Privacy vs security, whose 'privacy' are they really concerned about?

Greetings good citizen, Today 'Democracies' around the world are teetering on the edge of totalitarianism as the elected portion of the government is subjegated by the 'appointed' portion, a long ignored danger that sprang into existence in a misplaced desire for 'continuity'. A legacy of the 'cold war' era.

This is the elephant in the room, we elect a, er, figurehead (who then proceeds to adopt the mantle of 'the leader of the free world') yet it is this man/individual's 'appointed' department heads who weild the real power in government.

Bad enough the only thing we, the citizens who must live under the decrees issued by this, 'meatpuppet', are permitted to do is vote for which meatpuppet will nominally be responsible for appointing a suite of autocrats s/he has no control over.

At the heart of this article is the issue of privacy vs. security but as we know the deeper issue is the public's right to know what the government is doing to them in their name, under the banner of 'safety', a goal which becomes ever more elusive as the heavy-handed and unaccountable appointees use robots to cleanse 'undesirables' without the benefit of a trial.

Bad enough our government is leading the way in this usurpation of the will of the people (in the name of our safety, of course!) but today's headlines tell us other nations are following suit:

PARIS — For two years after the revelations by Edward J. Snowden, Europe was awash in talk about American excesses in mass surveillance, objecting to how the National Security Agency swept up emails and phone conversations — even of political leaders like Chancellor Angela Merkel of Germany — in an American electronic net that seemed to envelop the Continent.
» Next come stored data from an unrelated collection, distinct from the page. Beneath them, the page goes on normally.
(** C6.  On a grid twice as wide as high (2x1 is one), in the direction of
    [bookletize] and [reduce]: with a portrait input page and a portrait
    output sheet the fix returns, having exchanged the output width and
    height, and the sheet is then landscape; with a landscape input page it
    raises [MismatchingOrientationsError], and so do [bookletize] and
    [reduce], which call it before they build any sheet.  A first page of
    420 by 595 is a portrait one. *)
Theorem two_by_one_orientation (c : Converter) :
  get_pages_in_width c = (2 * get_pages_in_height c)%Z ->
  (1 <= get_pages_in_height c)%Z ->
  (get_input_orientation c = Ok (Some PageOrientation.PORTRAIT) ->
   _get_output_orientation c = Some PageOrientation.PORTRAIT ->
   fix_page_orientation_for_booklet c = (Ok tt, swap_output c)
   /\ output_size (swap_output c) = (get_output_height c, get_output_width c)
   /\ _get_output_orientation (swap_output c) = Some PageOrientation.LANDSCAPE)
  /\ (get_input_orientation c = Ok (Some PageOrientation.LANDSCAPE) ->
      forall fuel,
        fix_page_orientation_for_booklet c
        = (Raise (MismatchingOrientationsError (get_layout c)), c)
        /\ bookletize fuel c
           = (Raise (MismatchingOrientationsError (get_layout c)), c)
        /\ reduce fuel c
           = (Raise (MismatchingOrientationsError (get_layout c)), c))
  /\ (forall rest,
        _inpdf c = portrait_A5 :: rest ->
        get_input_orientation c = Ok (Some PageOrientation.PORTRAIT)).
Proof.
  intros Hgrid Hheight.
  assert (Hcmp : is_two_times (get_pages_in_width c) (get_pages_in_height c)
                 = true).
  { unfold is_two_times. rewrite Hgrid. apply Z.eqb_refl. }
  split; [| split].
  - intros Hin Hout.
    split; [| split].
    + unfold fix_page_orientation_for_booklet, fix_page_orientation.
      rewrite Hcmp, Hin, Hout. cbn [orientation_is Bool.eqb PageOrientation.PORTRAIT].
      apply set_output_orientation_flips. rewrite Hout. reflexivity.
    + reflexivity.
    + unfold _get_output_orientation in *.
      unfold swap_output, get_output_height, get_output_width in *. simpl.
      destruct (Z.gtb_spec (__output_height c) (__output_width c)) as [Hgt | Hle].
      * destruct (Z.gtb_spec (__output_width c) (__output_height c)); [lia |].
        destruct (Z.ltb_spec (__output_width c) (__output_height c)); [| lia].
        reflexivity.
      * destruct (__output_height c <? __output_width c)%Z; discriminate.
  - intros Hin fuel.
    assert (Hfix : fix_page_orientation_for_booklet c
                   = (Raise (MismatchingOrientationsError (get_layout c)), c)).
    { unfold fix_page_orientation_for_booklet, fix_page_orientation.
      rewrite Hcmp, Hin. reflexivity. }
    split; [exact Hfix | split].
    + destruct (get_sequence_for_booklet_returns c) as [sequence Hseq].
      unfold bookletize, bind, reads. rewrite Hseq.
      unfold do_reduce, bind. rewrite Hfix. reflexivity.
    + assert (Hvalid : valid_layout c) by (unfold valid_layout; lia).
      unfold reduce, bind, reads.
      rewrite (get_sequence_for_reduce_shape c Hvalid).
      unfold do_reduce, bind. rewrite Hfix. reflexivity.
  - intros rest Hpages.
    unfold get_input_orientation, AbstractConverter.get_input_orientation,
      get_input_height, get_input_width.
    rewrite Hpages. reflexivity.
Qed.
But the past few months have helped clarify what much of Europe really objected to: the American involvement in that surveillance, not the net itself. Worried about Islamic extremists in its midst, Britain passed even more sweeping surveillance laws last summer. And in the wake of terrorist attacks in Paris in January, the French have begun what has become almost a rite of passage for Western nations since the Sept. 11, 2001, attacks in the United States, voting through the lower house of Parliament on Tuesday vastly expanded government powers to protect, and spy on, its own citizens.


The lower house of the French parliament held a vote on Tuesday to adopt new surveillance rules.

Even Ms. Merkel, who lectured President Obama in 2013 about her family’s life under the East German Stasi, found herself reminding reporters the other day that Germany often has to spy to protect its citizens — while dancing around the question of how much it may have cooperated with the N.S.A. in looking at Airbus Industries.

While government spying 'for the public good' has yet to yeild positive results, the ever growing threat of being labeled an 'aggitator' is tearing our society to shreds.

People are mimicing conservative talking points to avoid the appearance of being 'unpatriotic.'

Sadly, we need to clean our political house and put the honest citizenry back in charge of our affairs or the self-interested will continue to pillage whatever they want and cry 'public safety' if anyone questions them.

The question you have to ask yourself good citizen is why you're reding this here and not in the corporate owned media, the one who are supposed to be watching out for the public's interest?